----- Supplied information -----
Lemma pos_free a live bs i o s : pos_inv a live bs → live !! i = Some (o, s) →
  (∃ a' bs', ggml_dyn_tallocr_free_tensor a o s = Ok a' ∧ pos_inv a' (delete i live) bs') ∨
  (ggml_dyn_tallocr_free_tensor a o s = Err Abort ∧ length bs = MAX_FREE_BLOCKS).
Proof using Hal.
  intros (Hi & Hcan & Hpos) Hlk.
  destruct (free_inv al Hal a live bs i o s Hi Hlk) as [(a' & bs' & Hf & Hfr & Hi' & _)|?]; [left|by right].
  exists a', bs'. split; [done|]. split_and!; [done| |by apply Forall_delete].
  pose proof (di_live _ _ _ _ Hi) as Hl. rewrite Forall_lookup in Hl, Hpos.
  destruct (Hl _ _ Hlk) as (Hs & _ & Hrr & _). specialize (Hpos _ _ Hlk). unfold size_ok in Hs.
  apply (canonical_freed (region al (o, s)) bs); [done| |done|apply (di_range _ _ _ _ Hi)| |done].
  { apply region_positive. lia. }
  intros b Hb. assert (0 < fb_size b) by by apply (proj1 (Forall_forall _ _) (proj2 Hcan)).
  pose proof (region_positive (o, s) ltac:(lia)) as Hrp.
  destruct (decide (bend b ≤ fb_offset (region al (o, s)) ∨ bend (region al (o, s)) ≤ fb_offset b)) as [|Hn]; [done|].
  exfalso. set (x := Z.max (fb_offset b) (fb_offset (region al (o, s)))).
  pose proof (elem_cover bs x b Hb ltac:(unfold bend in *; lia)).
  pose proof (elem_cover (region al <$> live) x (region al (o, s))) as H2.
  assert (region al (o, s) ∈ region al <$> live) as Hin
    by (apply list_elem_of_fmap_2; by eapply list_elem_of_lookup_2).
  specialize (H2 Hin ltac:(unfold bend in *; lia)).
  pose proof (di_cover _ _ _ _ Hi x). case_bool_decide; lia.
Qed.

Lemma pos_run ops : ∀ a live bs a' live', pos_inv a live bs → Forall op_positive ops →
  dyn_run (a, live) ops = Ok (a', live') → ∃ bs', pos_inv a' live' bs'.
Proof using Hal.
  induction ops as [|op ops IH]; intros a live bs a' live' Hp Hok Hrun; cbn [dyn_run] in Hrun.
  { simplify_eq. eauto. }
  apply Forall_cons in Hok as [Hop Hok]. destruct op as [s|i]; cbn [dyn_step] in Hrun.
  - destruct Hp as (Hi & Hcan & Hpos). cbn in Hop.
    pose proof (aligned_size al s Hal ltac:(unfold size_ok; lia)).
    destruct (alloc_inv al Hal a live bs s Hi ltac:(unfold size_ok; lia))
      as [(l1 & b & l2 & a1 & -> & _ & Hle & Hal' & _ & Hi')|[Hal' _]]; rewrite Hal' in Hrun; [|done].
    cbn [mbind res_bind] in Hrun. eapply (IH a1); [|done|exact Hrun]. split_and!; [exact Hi'| |].
    + apply canonical_alloc; [done|lia].
    + constructor; [cbn; lia|done].
  - destruct (live !! i) as [[o s]|] eqn:Hlk; [|by eapply IH].
    destruct (pos_free a live bs i o s Hp Hlk) as [(a1 & bs1 & Hf & Hp1)|[Hf _]]; rewrite Hf in Hrun; [|done].
    cbn [mbind res_bind] in Hrun. by eapply (IH a1).
Qed.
-----
-- Your instructions --
Copy only the stretch running from the line containing "induction ops as" to the final line of the entries, both ends included, exactly as it stands.

-- Reply to the exercise --
  induction ops as [|op ops IH]; intros a live bs a' live' Hp Hok Hrun; cbn [dyn_run] in Hrun.
  { simplify_eq. eauto. }
  apply Forall_cons in Hok as [Hop Hok]. destruct op as [s|i]; cbn [dyn_step] in Hrun.
  - destruct Hp as (Hi & Hcan & Hpos). cbn in Hop.
    pose proof (aligned_size al s Hal ltac:(unfold size_ok; lia)).
    destruct (alloc_inv al Hal a live bs s Hi ltac:(unfold size_ok; lia))
      as [(l1 & b & l2 & a1 & -> & _ & Hle & Hal' & _ & Hi')|[Hal' _]]; rewrite Hal' in Hrun; [|done].
    cbn [mbind res_bind] in Hrun. eapply (IH a1); [|done|exact Hrun]. split_and!; [exact Hi'| |].
    + apply canonical_alloc; [done|lia].
    + constructor; [cbn; lia|done].
  - destruct (live !! i) as [[o s]|] eqn:Hlk; [|by eapply IH].
    destruct (pos_free a live bs i o s Hp Hlk) as [(a1 & bs1 & Hf & Hp1)|[Hf _]]; rewrite Hf in Hrun; [|done].
    cbn [mbind res_bind] in Hrun. by eapply (IH a1).
Qed.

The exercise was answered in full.